Experts suggest CPO export tax should be reduced to below 15%

JAKARTA (JP): Leading analysts suggest that the government cut the current 60 percent export tax on crude palm oil (CPO) to below 15 percent or abolish it altogether to collect more badly needed foreign exchange.

Bungaran Saragih of the Bogor Institute of Agriculture said on Saturday that he could understand the maintenance of export tax on CPO to curb a drastic outflow of the commodity to the overseas market but the tax should be lower than 15 percent.

The government, nevertheless, has planned to cut the current CPO export tax to no lower than 40 percent.

"Lowering the CPO export tax to 40 percent doesn't make any sense at all. The tax should be removed, or, if we want to control CPO trading, it should be set no higher than 15 percent, the level which would still attract foreign buyers and encourage farmers to cultivate their oil palms," he told The Jakarta Post from Medan, North Sumatra.

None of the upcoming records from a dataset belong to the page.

(* ===== verification/KcpSendInv.v ===== *)
(** KCP: ikcp_send keeps the invariant of KcpInv and queues exactly the bytes it
    was given, cut into fragments of at most mss bytes. *)
From S2P Require Import Prelude KvMem KcpBase KcpCb KcpAck KcpData KcpInput KcpFlush KcpInv KcpRecvInv.

(** ** Fragmentation *)

(** [n] fragments of at most [mss] bytes, numbered down to 0. *)
Fixpoint fragments (mss n : nat) (b : list Z) : list frag :=
  match n with
  | O => []
  | S n => (Z.of_nat n, take mss b) :: fragments mss n (drop mss b)
  end.
(** The number of fragments of a message of [len] bytes. *)
Definition frag_count (mss len : Z) : Z := if len <=? mss then 1 else (len + mss - 1) / mss.

Lemma fragments_data mss n b : (length b ≤ n * mss)%nat → mjoin (snd <$> fragments mss n b) = b.
Proof.
  revert b. induction n as [|n IH]; intros b Hb; cbn.
  - by destruct b; cbn in Hb; [|lia].
  - change (take mss b ++ mjoin (snd <$> fragments mss n (drop mss b)) = b).
    rewrite IH; [apply take_drop|]. rewrite length_drop. lia.
Qed.
Lemma length_fragments mss n b : length (fragments mss n b) = n.
Proof. revert b. induction n as [|n IH]; intros b; cbn; [done|]. by rewrite IH. Qed.

Lemma frag_count_bounds mss len :
  0 < mss → 0 ≤ len → 1 ≤ frag_count mss len ∧ len ≤ frag_count mss len * mss.
Proof.
  intros. unfold frag_count. destruct (Z.leb_spec len mss); [lia|].
  Z.div_mod_to_equations. nia.
Qed.

(** What sending leaves alone. *)
Record send_frame (k k' : ikcpcb) : Prop := {
  sf_wire : k_wire k' = k_wire k;
  sf_conv : k_conv k' = k_conv k;
  sf_stream : k_stream k' = k_stream k;
  sf_base : rcv_base k' = rcv_base k;
  sf_mss : k_mss k' = k_mss k;
  sf_ack : k_ackcount k' = k_ackcount k;
  sf_mtu : k_mtu k' = k_mtu k;
}.
Lemma send_frame_refl k : send_frame k k.
Proof. done. Qed.
Lemma send_frame_trans k1 k2 k3 : send_frame k1 k2 → send_frame k2 k3 → send_frame k1 k3.
Proof. intros [] []. constructor; congruence. Qed.

Section send.
Context (c : Z) (L : list frag) (G : Z → frag → Prop).

Lemma swp_segment_new size k a (Q : unit → kst → Prop) :
  supplied a → (∀ a', supplied a' → al_live a' = al_live a + 1 → Q () (k, a')) →
  swp (segment_new size) Q (k, a).
Proof.
  intros Ha HQ. unfold segment_new. rewrite swp_bind, swp_on_snd. apply swp_malloc; [done|].
  intros a' ? ?. wp_step. by apply HQ.
Qed.
Lemma swp_read_bytes {S} n b (Q : list Z → S → Prop) s :
  n ≤ Z.of_nat (length b) → Q (take (Z.to_nat n) b) s → swp (read_bytes n b) Q s.
Proof. intros. unfold read_bytes. by rewrite (proj2 (Z.ltb_ge _ _)). Qed.

Lemma queue_one_inv k a a' seg :
  kcp_inv c L G (k, a) → supplied a' → al_live a' = al_live a + 1 → seg_fit (k_mss k) seg →
  kcp_inv c L G (set_nsnd_que (u32 (k_nsnd_que k + 1)) (set_snd_queue (k_snd_queue k ++ [seg]) k), a').
Proof.
  intros Hi Hs Hl Hseg. inv_open Hi. inv_close.
  - apply Forall_app. split; [done|by apply Forall_singleton].
  - rewrite Hcsq, length_app. cbn. word.
  - unfold kcp_owned in *. cbn. rewrite length_app. cbn. lia.
Qed.

Lemma send_loop_inv n i count buffer len s :
  kcp_inv c L G s → len = Z.of_nat (length buffer) → len < 2 ^ 31 → len ≤ Z.of_nat n * k_mss s.1 →
  i + Z.of_nat n = count → 0 ≤ i → count < IKCP_WND_RCV →
  swp (send_loop n i count buffer len)
    (λ _ s', kcp_inv c L G s' ∧ send_frame s.1 s'.1 ∧ ∃ segs,
       k_snd_queue s'.1 = k_snd_queue s.1 ++ segs ∧ payload segs = buffer ∧
       (k_stream s.1 = 0 → seg_frag <$> segs = fragments (Z.to_nat (k_mss s.1)) n buffer)) s.
Proof.
  revert i buffer len s. induction n as [|n IH]; intros i buffer len [k a] Hi Hlen Hl31 Hle Hin Hi0 Hc; cbn [send_loop].
  { wp_step. split_and!; [done|apply send_frame_refl|]. exists []. rewrite app_nil_r. cbn in *.
    split_and!; try done. destruct buffer; [done|]. cbn in *. lia. }
  assert (Hmss : 26 ≤ k_mss k < 2 ^ 30).
  { destruct Hi as [[_ Hm Hs _ _] _ _ _ _ _ _]. unfold IKCP_OVERHEAD in *. cbn in *. lia. }
  rewrite swp_bind, swp_on_fst, swp_get. cbn [fst] in *. rewrite (i32_id (k_mss k)) by word. cbv zeta.
  set (size := if k_mss k <? len then k_mss k else len).
  assert (Hsz : size = Z.of_nat (length (take (Z.to_nat (k_mss k)) buffer)) ∧ size ≤ k_mss k ∧ size ≤ len).
  { rewrite length_take. subst size. destruct (Z.ltb_spec (k_mss k) len); lia. }
  assert (Htake : take (Z.to_nat size) buffer = take (Z.to_nat (k_mss k)) buffer).
  { subst size. destruct (Z.ltb_spec (k_mss k) len); [done|]. rewrite !take_ge; [done|lia|lia]. }
  assert (Hdrop : drop (Z.to_nat size) buffer = drop (Z.to_nat (k_mss k)) buffer).
  { subst size. destruct (Z.ltb_spec (k_mss k) len); [done|]. rewrite !drop_ge; [done|lia|lia]. }
  assert (Hrest : len - size ≤ Z.of_nat n * k_mss k).
  { subst size. destruct (Z.ltb_spec (k_mss k) len); nia. }
  destruct Hsz as (Hsz&Hsm&Hsl).
  rewrite swp_bind. apply swp_segment_new; [apply Hi|]. intros a' Hs' Hl'. rewrite swp_bind.
  assert (Hdata : ∀ Q : list Z → kst → Prop, Q (take (Z.to_nat (k_mss k)) buffer) (k, a') →
    swp (if 0 <? len then read_bytes size buffer else ret []) Q (k, a')).
  { intros Q HQ. destruct (Z.ltb_spec 0 len).
    - apply swp_read_bytes; [lia|]. by rewrite Htake.
    - wp_step. by destruct buffer; [rewrite take_nil in HQ|cbn in *; lia]. }
  apply Hdata. clear Hdata. rewrite (u32_id (count - i - 1)) by (unfold IKCP_WND_RCV in *; word).
  rewrite (u32_id size) by word. rewrite swp_bind, swp_on_fst, swp_modify.
  set (seg := new_segment size (if k_stream k =? 0 then count - i - 1 else 0) (take (Z.to_nat (k_mss k)) buffer)).
  assert (Hseg : seg_fit (k_mss k) seg).
  { constructor; cbn; [done|lia|]. unfold IKCP_WND_RCV in *. destruct (k_stream k =? 0); lia. }
  pose proof (queue_one_inv k a a' seg Hi Hs' Hl' Hseg) as Hi1.
  eapply swp_mono; [apply (IH (i + 1) _ _ _ Hi1); (exact Hrest || rewrite ?Hdrop, ?length_drop; rewrite ?length_take in Hsz; cbn; lia)|].
  intros [] s' (Hi'&Hf'&segs&Hq&Hp&Hfr). split; [done|]. split; [by destruct Hf'|].
  exists (seg :: segs). cbn in Hq. cbn [fst]. rewrite Hq. split_and!.
  - by rewrite <-app_assoc.
  - rewrite payload_cons, Hp, Hdrop. apply take_drop.
  - intros Hst. rewrite fmap_cons. cbn [fragments]. rewrite <-Hdrop. f_equal; [|by apply Hfr].
    unfold seg_frag, seg. cbn. rewrite Hst. cbn. f_equal. lia.
Qed.

(** Topping up the last segment keeps the bytes queued in order. *)
Lemma send_extend_inv buffer len s :
  kcp_inv c L G s → len = Z.of_nat (length buffer) → len < 2 ^ 31 →
  swp (send_extend buffer len)
    (λ r s', kcp_inv c L G s' ∧ send_frame s.1 s'.1 ∧ r.2 = Z.of_nat (length r.1) ∧ r.2 ≤ len ∧
       payload (k_snd_queue s'.1) ++ r.1 = payload (k_snd_queue s.1) ++ buffer) s.
Proof.
  destruct s as [k a]. intros Hi Hlen Hl31. unfold send_extend. rewrite swp_bind, swp_on_fst, swp_get. cbn [fst].
  assert (Hskip : kcp_inv c L G (k, a) ∧ send_frame k k ∧ len = Z.of_nat (length buffer) ∧ len ≤ len ∧
    payload (k_snd_queue k) ++ buffer = payload (k_snd_queue k) ++ buffer) by (split_and!; (done || apply send_frame_refl || lia)).
  destruct (last (k_snd_queue k)) as [old|] eqn:Hlast; [|done].
  destruct (Z.ltb_spec (s_len old) (k_mss k)) as [Hlt|]; [|done].
  apply last_Some in Hlast as [q Hq].
  assert (Hold : seg_fit (k_mss k) old).
  { destruct Hi as [_ [_ Hf _ _ _] _ _ _ _ _]. cbn in Hf. rewrite Hq in Hf.
    apply Forall_app in Hf as [_ Hf]. by apply Forall_inv in Hf. }
  assert (Hmss : 26 ≤ k_mss k < 2 ^ 30).
  { destruct Hi as [[_ Hm Hs _ _] _ _ _ _ _ _]. unfold IKCP_OVERHEAD in *. cbn in *. lia. }
  destruct Hold as [Hol Hom Hof]. cbv zeta.
  rewrite (u32_id (k_mss k - s_len old)), (i32_id (k_mss k - s_len old)) by word.
  set (extend := if len <? _ then len else _).
  assert (He : 0 ≤ extend ≤ len ∧ s_len old + extend ≤ k_mss k).
  { subst extend. destruct (Z.ltb_spec len (k_mss k - s_len old)); lia. }
  rewrite swp_bind. apply swp_segment_new; [apply Hi|]. intros a' Hs' Hl'. rewrite swp_bind.
  apply swp_read_bytes; [lia|]. wp_step.
  rewrite (u32_id (s_len old + extend)) by word. rewrite Hol, Nat2Z.id, take_ge by lia.
  rewrite Hq, removelast_last. split_and!.
  - inv_open Hi. rewrite Hq in Hsq, Hcsq. apply Forall_app in Hsq as [Hsq _]. inv_close.
    + apply Forall_app. split; [done|]. apply Forall_singleton. constructor; cbn; [|lia|by vm_compute].
      rewrite length_app, length_take. lia.
    + rewrite Hcsq, !length_app. done.
    + unfold kcp_owned in *. cbn. rewrite Hq, length_app in Hlive. rewrite length_app. cbn in *. lia.
  - done.
  - cbn. rewrite length_drop. lia.
  - cbn. lia.
  - cbn. unfold payload. rewrite !fmap_app, !join_app. cbn. rewrite !app_nil_r, <-!app_assoc. by rewrite take_drop.
Qed.

(** ikcp_send of [len] bytes: refused with -2 when it needs 128 fragments or more
    (in message mode nothing changed then), otherwise every byte is queued. *)
Lemma ikcp_send_inv buffer s :
  kcp_inv c L G s → Z.of_nat (length buffer) < 2 ^ 31 →
  swp (ikcp_send buffer (Z.of_nat (length buffer)))
    (λ r s', kcp_inv c L G s' ∧ send_frame s.1 s'.1 ∧
       ((r = 0 ∧ payload (k_snd_queue s'.1) = payload (k_snd_queue s.1) ++ buffer) ∨ r = -2) ∧
       (k_stream s.1 = 0 →
          let n := frag_count (k_mss s.1) (Z.of_nat (length buffer)) in
          if n <? IKCP_WND_RCV
          then r = 0 ∧ seg_frag <$> k_snd_queue s'.1 =
                 (seg_frag <$> k_snd_queue s.1) ++ fragments (Z.to_nat (k_mss s.1)) (Z.to_nat n) buffer
          else r = -2 ∧ s' = s)) s.
Proof.
  destruct s as [k a]. intros Hi Hl31. unfold ikcp_send. rewrite swp_bind, swp_on_fst, swp_get. cbn [fst].
  assert (Hmss : 26 ≤ k_mss k < 2 ^ 30).
  { destruct Hi as [[_ Hm Hs _ _] _ _ _ _ _ _]. unfold IKCP_OVERHEAD in *. cbn in *. lia. }
  rewrite (proj2 (Z.leb_gt _ _)) by lia. rewrite (proj2 (Z.ltb_ge (Z.of_nat _) _)) by lia.
  eapply (swp_seq _ _ (λ r s', kcp_inv c L G s' ∧ send_frame k s'.1 ∧ r.2 = Z.of_nat (length r.1) ∧ r.2 < 2 ^ 31 ∧
    payload (k_snd_queue s'.1) ++ r.1 = payload (k_snd_queue k) ++ buffer ∧
    (k_stream k = 0 → s' = (k, a) ∧ r.1 = buffer))).
  { destruct (Z.eqb_spec (k_stream k) 0); [by wp_step; split_and!; [..|auto]|].
    eapply swp_mono; [by apply send_extend_inv|]. intros r s' (?&?&?&?&?). split_and!; try done. cbn in *. lia. }
  intros [b len] [k1 a1] (Hi1&Hf1&Hlen&Hlt&Hpay&Hmsg). cbn [fst snd] in *.
  destruct (negb (k_stream k =? 0) && (len <=? 0)) eqn:Hdone.
  { apply andb_true_iff in Hdone as [Hst%negb_true_iff%Z.eqb_neq Hle%Z.leb_le]. wp_step.
    split_and!; try done. left. split; [done|]. rewrite <-Hpay. destruct b; [by rewrite app_nil_r|cbn in *; lia]. }
  rewrite (i32_id (k_mss k)) by word. rewrite (u32_id (len + k_mss k - 1)) by word.
  assert (0 ≤ (len + k_mss k - 1) / k_mss k < 2 ^ 31) by (Z.div_mod_to_equations; nia).
  rewrite (u32_id (_ / _)), (i32_id (_ / _)) by word. fold (frag_count (k_mss k) len). cbv zeta.
  destruct (frag_count_bounds (k_mss k) len) as [Hc1 Hc2]; [lia|lia|].
  destruct (Z.leb_spec IKCP_WND_RCV (frag_count (k_mss k) len)) as [Hbig|Hsmall].
  { wp_step. split_and!; try done; [auto|]. intros Hst. destruct (Hmsg Hst) as [[= -> ->] ->].
    rewrite <-Hlen, (proj2 (Z.ltb_ge _ _)) by done. done. }
  rewrite (proj2 (Z.eqb_neq _ 0)) by lia. destruct Hf1 as [? ? Hst1 ? Hmss1 ? ?].
  eapply swp_seq; [apply (send_loop_inv _ 0 _ _ _ _ Hi1); cbn [fst]; try done; rewrite ?Hmss1; lia|].
  intros [] s' (Hi'&Hf'&segs&Hq&Hp&Hfr). wp_step. cbn [fst] in *. split_and!; [done| | |].
  - eapply send_frame_trans; [|exact Hf']. done.
  - left. split; [done|]. rewrite Hq. unfold payload in *. rewrite fmap_app, join_app, Hp. done.
  - intros Hst. destruct (Hmsg Hst) as [[= -> ->] ->]. rewrite <-Hlen, (proj2 (Z.ltb_lt _ _)) by done.
    split; [done|]. rewrite Hq, fmap_app, Hfr by done. done.
Qed.
End send.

Bungaran noted that the current 60 percent export tax was set in July when the rupiah reached Rp 13,000 to the U.S dollar.

The rupiah is now traded at between Rp 8,000 and Rp 9,000 per U.S dollar. With the rupiah at this level, the CPO export tax should be set at 15 percent.

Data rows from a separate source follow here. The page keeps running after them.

Lemma ikcp_update_inv current k : kcp_inv c L G (k, a) → swp (ikcp_update current) (λ _ k', flush_result k k') k.
Proof.
  intros Hi. unfold ikcp_update. wp_step. cbv zeta.
  assert (Hquiet : ∀ k' : ikcpcb, kcp_inv c L G (k', a) → flushed k k' → k_snd_queue k' = k_snd_queue k →
    ∀ m : M ikcpcb unit, m = ikcp_flush ∨ m = ret () → swp m (λ _, flush_result k) k').
  { intros k' Hi' Hf' Hq' m [->| ->].
    - eapply swp_mono; [by apply ikcp_flush_inv|]. intros [] k'' (q&Hq&Hi''&Hf''). exists q. rewrite <-Hq'.
      split_and!; try done. by eapply flushed_trans.
    - wp_step. exists []. rewrite app_nil_r. by rewrite Hq'. }
  set (k1 := if k_updated _ =? 0 then _ else _).
  assert (H1 : kcp_inv c L G (k1, a) ∧ flushed k k1 ∧ k_snd_queue k1 = k_snd_queue k).
  { subst k1. destruct (_ =? 0); (split; [inv_open Hi; inv_close|split; [by apply quiet_flushed|done]]). }
  destruct H1 as (Hi1&Hf1&Hq1). clearbody k1.
  set (k2 := if _ || _ then set_ts_flush _ k1 else k1).
  assert (H2 : kcp_inv c L G (k2, a) ∧ flushed k k2 ∧ k_snd_queue k2 = k_snd_queue k).
  { subst k2. destruct (_ || _); [|done]. split; [inv_open Hi1; inv_close|split; [|done]].
    eapply flushed_trans; [exact Hf1|]. by apply quiet_flushed. }
  destruct H2 as (Hi2&Hf2&Hq2). clearbody k2.
  destruct (0 <=? _); [|apply Hquiet; auto]. wp_step.
  apply Hquiet; [| | |by left].
  - destruct (0 <=? _); inv_open Hi2; inv_close.
  - eapply flushed_trans; [exact Hf2|]. destruct (0 <=? _); by apply quiet_flushed.
  - by destruct (0 <=? _).
Qed.
End pass.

Executive Director of the Center of Agriculture Policy Studies H.S. Dillon said the government's policy of maintaining the export tax on CPO, although the tax will be cut, is counterproductive to its pledge to adopt a people-oriented economy.

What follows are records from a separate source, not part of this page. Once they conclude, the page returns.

(* ===== verification/KcpApi.v ===== *)
(** KCP: what the calls of the application promise, the header format, and calls
    that break the promises. *)
From S2P Require Import Prelude KvMem KcpBase KcpCb KcpAck KcpData KcpInput KcpFlush.
From S2P Require Import KcpInv KcpRecvInv KcpSendInv KcpSession.

(** ** The wire format *)

(** Reading a header back: whatever a segment holds, ikcp_input decodes the 24
    bytes of ikcp_encode_seg to its fields cut to their widths, and consumes no
    more; fields within their widths come back as they were. *)
Theorem header_roundtrip seg p :
  decode_header (ikcp_encode_seg seg ++ p) = Some (wire_header seg, p) ∧
  length (ikcp_encode_seg seg) = 24%nat ∧ (header_ok (seg_header seg) → wire_header seg = seg_header seg).
Proof.
  split; [apply decode_encode_wire|]. split; [done|]. intros H.
  pose proof (decode_encode_seg seg p H) as Hd. rewrite decode_encode_wire in Hd. congruence.
Qed.
Lemma header_roundtrip_witness :
  header_ok (seg_header (mk_seg 7 81 2 128 5 6 4 10 0 0 0 0 [])) ∧
  wire_header (mk_seg 7 81 2 128 5 6 4 10 0 0 0 0 []) = seg_header (mk_seg 7 81 2 128 5 6 4 10 0 0 0 0 []).
Proof.
  assert (H : header_ok (seg_header (mk_seg 7 81 2 128 5 6 4 10 0 0 0 0 []))) by (constructor; cbn; word).
  split; [exact H|]. by apply (header_roundtrip _ []).
Defined.

(** ** ikcp_send *)

Lemma fragments_bound mss n b : (0 < mss)%nat → Forall (λ f : frag, (length f.2 ≤ mss)%nat) (fragments mss n b).
Proof.
  intros. revert b. induction n as [|n IH]; intros b; cbn; constructor; [|apply IH]. cbn. rewrite length_take. lia.
Qed.
Lemma fragments_numbers mss n b : fst <$> fragments mss n b = reverse (Z.of_nat <$> seq 0 n).
Proof.
  revert b. induction n as [|n IH]; intros b; [done|]. rewrite seq_S, fmap_app, reverse_app. cbn. by rewrite IH.
Qed.

(** C33: ikcp_send in message mode.  A message of [len] bytes becomes
    max(1, ceil(len / mss)) segments appended to snd_queue, whose data concatenate
    to the message, each of at most mss bytes, numbered down to 0.  From 128
    segments on the call returns -2 and changes nothing. *)
Theorem send_cuts_message c L G buffer s :
  kcp_inv c L G s → Z.of_nat (length buffer) < 2 ^ 31 → k_stream s.1 = 0 →
  swp (ikcp_send buffer (Z.of_nat (length buffer)))
    (λ r s',
       let n := frag_count (k_mss s.1) (Z.of_nat (length buffer)) in
       if n <? IKCP_WND_RCV
       then r = 0 ∧ ∃ fs : list frag,
         seg_frag <$> k_snd_queue s'.1 = (seg_frag <$> k_snd_queue s.1) ++ fs ∧ mjoin fs.*2 = buffer ∧
         Forall (λ f, Z.of_nat (length f.2) ≤ k_mss s.1) fs ∧ fs.*1 = reverse (Z.of_nat <$> seq 0 (Z.to_nat n))
       else r = -2 ∧ s' = s) s.
Proof.
  intros Hi Hl Hst. eapply swp_mono; [by apply ikcp_send_inv|]. intros r s' (_&_&_&H). specialize (H Hst).
  cbv zeta in H |- *. destruct (_ <? _); [|done]. destruct H as [-> H]. split; [done|].
  assert (26 ≤ k_mss s.1 < 2 ^ 30).
  { destruct Hi as [[_ Hm Hs _ _] _ _ _ _ _ _]. unfold IKCP_OVERHEAD in *. cbn in *. lia. }
  destruct (frag_count_bounds (k_mss s.1) (Z.of_nat (length buffer))) as [Hn1 Hn2]; [lia|lia|].
  eexists. split; [exact H|]. split_and!.
  - apply fragments_data. rewrite <-Z2Nat.inj_mul by lia. lia.
  - eapply Forall_impl; [apply fragments_bound; lia|]. intros f Hf. cbn in Hf. lia.
  - apply fragments_numbers.
Qed.

(** A block that was just opened. *)
Definition fresh (mtu : Z) : kst :=
  (set_output true (set_mtu mtu (set_mss (mtu - IKCP_OVERHEAD) (set_buffer (Some ((mtu + IKCP_OVERHEAD) * 3)) (kcp_init 1)))),
   mk_alloc [] 2 []).
Lemma fresh_inv G mtu : 50 ≤ mtu < 2 ^ 30 → kcp_inv 0 [] G (fresh mtu).
Proof.
  intros Hm. inv_close.
  - eexists. split; [done|]. unfold IKCP_OVERHEAD. lia.
  - by constructor.
Qed.
Lemma send_cuts_message_witness :
  frag_count 26 60 = 3 ∧
  swp (ikcp_send (replicate 60 5) 60)
    (λ r s', r = 0 ∧ ∃ fs : list frag,
         seg_frag <$> k_snd_queue s'.1 = [] ++ fs ∧ mjoin fs.*2 = replicate 60 5 ∧
         Forall (λ f, Z.of_nat (length f.2) ≤ 26) fs ∧ fs.*1 = [2; 1; 0]) (fresh 50).
Proof.
  split; [reflexivity|].
  apply (send_cuts_message 0 [] any_seg (replicate 60 5) (fresh 50)); [apply fresh_inv; lia|vm_compute; reflexivity|reflexivity].
Defined.

(** ** ikcp_recv *)

Lemma swp_and_wlp {S A} (m : M S A) (P Q : A → S → Prop) s :
  swp m P s → wlp m Q s → swp m (λ a s', P a s' ∧ Q a s') s.
Proof. unfold swp, wlp. by destruct (m s) as [[]| |]. Qed.

Lemma merge_loop_queue len buf q s :
  k_rcv_queue s.1 = q →
  wlp (merge_loop false len buf q) (λ _ s', k_rcv_queue s'.1 = (cut_msg q).2) s.
Proof.
  revert len buf s. induction q as [|t q IH]; intros len buf [k a] Hq; cbn [merge_loop cut_msg]; [done|].
  wp_step. change (wlp ikcp_free ?Q a) with (Q () (mk_alloc (al_plan a) (al_live a - 1) (al_rand a))). cbv beta.
  destruct (s_frg t =? 0); wp_step; [done|]. eapply wlp_mono; [by apply IH|]. intros r s'. by destruct (cut_msg q).
Qed.
Lemma move_loop_queue buf k : wlp (move_loop buf) (λ _ k', k_rcv_queue k `prefix_of` k_rcv_queue k') k.
Proof.
  revert k. induction buf as [|s buf IH]; intros k; cbn [move_loop]; [by wp_step|].
  wp_step. destruct (_ && _); [|by wp_step]. wp_step. eapply wlp_mono; [apply IH|].
  intros [] k' H. cbn in H. etrans; [|exact H]. by eexists.
Qed.
(** What ikcp_recv answers, and what it leaves in the queue. *)
Lemma recv_codes len s :
  - 2 ^ 31 < len < 2 ^ 31 →
  wlp (ikcp_recv len) (λ '(r, buf) s',
    let q := k_rcv_queue s.1 in
    let size := ikcp_peeksize s.1 in
    if bool_decide (q = []) then r = -1 ∧ buf = [] ∧ s' = s
    else if size <? 0 then r = -2 ∧ buf = [] ∧ s' = s
    else if Z.abs len <? size then r = -3 ∧ buf = [] ∧ s' = s
    else (if len <? 0 then q else (cut_msg q).2) `prefix_of` k_rcv_queue s'.1) s.
Proof.
  destruct s as [k a]. intros Hlen. unfold ikcp_recv. cbn [fst]. rewrite wlp_bind, wlp_on_fst, wlp_get. cbv zeta.
  destruct (k_rcv_queue k) as [|s0 q0] eqn:Hq; [by wp_step|]. rewrite <-Hq.
  rewrite bool_decide_eq_false_2 by (by rewrite Hq).
  assert (Habs : (if len <? 0 then - len else len) = Z.abs len) by (destruct (Z.ltb_spec len 0); lia).
  rewrite Habs. unfold int_expr. rewrite (proj2 (Z.leb_le _ _)), (proj2 (Z.ltb_lt _ _)) by lia. cbn [andb]. wp_step.
  destruct (ikcp_peeksize k <? 0); [by wp_step|]. destruct (Z.abs len <? _); [by wp_step|]. wp_step.
  set (q := k_rcv_queue k) in *.
  eapply (wlp_mono _ (λ _ s', (if len <? 0 then q else (cut_msg q).2) = k_rcv_queue s'.1)).
  { destruct (len <? 0); [unfold wlp; by rewrite merge_peek|].
    eapply wlp_mono; [by apply merge_loop_queue|]. by intros ? ? ->. }
  intros [len' buf] [k1 a1] ->. cbn [fst]. destruct (negb _); [by wp_step|]. wp_step.
  eapply wlp_mono; [apply move_loop_queue|]. intros [] k2 H. wp_step. by destruct (_ && _).
Qed.


(** A queue with a message of two segments and the start of another. *)
Definition demo_read : kst :=
  (set_rcv_nxt 3 (set_nrcv_que 3 (set_rcv_queue [mk_seg 1 81 1 0 0 0 0 2 0 0 0 0 [1; 2]; mk_seg 1 81 0 0 0 1 0 1 0 0 0 0 [3];
     mk_seg 1 81 1 0 0 2 0 1 0 0 0 0 [4]] (fresh 50).1)), mk_alloc [] 5 []).
Lemma demo_read_inv : kcp_inv 0 [] any_seg demo_read.
Proof.
  inv_close; repeat (constructor; try done).
  - eexists. split; [reflexivity|]. done.
  - intros [|[|[|i]]] s Hs; try (injection Hs as <-; reflexivity). discriminate Hs.
Qed.

(** ** Calls that break the promises *)

(** ikcp_setmtu may shrink the buffer below the segments already queued: after
    a send of one full segment at the default mtu and ikcp_setmtu(50), the flush
    copies 1400 bytes into the new buffer of 222. *)
Theorem setmtu_shrink_overflows :
  (ikcp_send (replicate 1376 1) 1376;; ikcp_setmtu 50;; on_fst (ikcp_update 0);; on_fst (ikcp_update 100)) (fresh 1400)
  = UB OutOfBounds.
Proof. vm_compute. reflexivity. Qed.

(** In stream mode ikcp_send may return the error -2 after it has queued part
    of the buffer: with one byte queued and an mss of 26, a send of 3400 bytes
    fails, but its first 25 bytes have been appended and will be sent. *)
Theorem stream_send_fails_midway :
  ∃ s1 s2,
    ikcp_send [1] 1 (set_stream 1 (fresh 50).1, (fresh 50).2) = Ok (0, s1) ∧
    ikcp_send (replicate 3400 2) 3400 s1 = Ok (-2, s2) ∧
    payload (k_snd_queue s1.1) = [1] ∧ payload (k_snd_queue s2.1) = 1 :: replicate 25 2.
Proof. eexists _, _. split; [vm_compute; reflexivity|]. split; vm_compute; [reflexivity|by split]. Qed.

(** ikcp_wndsize accepts windows the 16-bit field of the header cannot carry:
    with a receive window of 65536 segments and an empty queue, every header
    advertises a window of 0. *)
Theorem wide_window_advertises_zero k :
  k_nrcv_que k = 0 →
  wp (ikcp_wndsize 0 65536) (λ r k', r = 0 ∧ k_rcv_wnd k' = 65536 ∧ ikcp_wnd_unused k' = 65536 ∧
    ∀ seg p, s_wnd seg = u32 (ikcp_wnd_unused k') →
      ∃ h, decode_header (ikcp_encode_seg seg ++ p) = Some (h, p) ∧ h_wnd h = 0) k.
Proof.
  intros Hq. unfold ikcp_wndsize. wp_step. cbn. split; [done|]. split; [done|].
  unfold ikcp_wnd_unused. cbn. rewrite Hq. split; [done|]. intros seg p Hw. eexists. split; [apply decode_encode_wire|].
  cbn. by rewrite Hw.
Qed.
Lemma wide_window_advertises_zero_witness :
  wp (ikcp_wndsize 0 65536) (λ r k', r = 0 ∧ k_rcv_wnd k' = 65536 ∧ ikcp_wnd_unused k' = 65536 ∧
    ∀ seg p, s_wnd seg = u32 (ikcp_wnd_unused k') →
      ∃ h, decode_header (ikcp_encode_seg seg ++ p) = Some (h, p) ∧ h_wnd h = 0) (kcp_init 1).
Proof. apply (wide_window_advertises_zero (kcp_init 1)). reflexivity. Defined.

Dillon said the high export tax on CPO and its byproducts had halved the incomes of oil palm farmers as prices for oil palm kernels had dropped sharply.

"The high export tax has adversely affected the welfare of oil palm smallholders and benefited the urban consumers, those who are already rich," Dillon told the Post.

Bungaran agreed and said that maintaining a low cooking oil price should not be a top government priority in tackling the 17- month long economic crisis.

"CPO is not an essential commodity. We're not going to starve if we don't consume fried food," he said.

Bungaran said the government policy on imposing a high export tax on CPO resulted in a 70 percent drop in its export value last year.

He said the country would earn at least $2.5 billion from CPO exports this year if the government liberalized the trade.

The export value of CPO last year reached only US$420 million, compared to $1.5 billion in 1997, he said.

In times of depleting foreign exchange reserves, the government should actually promote more exports of potential commodities like CPO.

Dillon noted that the government's intervention in CPO trading had caused foreign buyers to turn to other CPO producers, especially Malaysia.

"Inconsistency in government regulations covering trade in CPO will kill the business in the long term because the international market will view this as increasing risk and uncertainty." (gis)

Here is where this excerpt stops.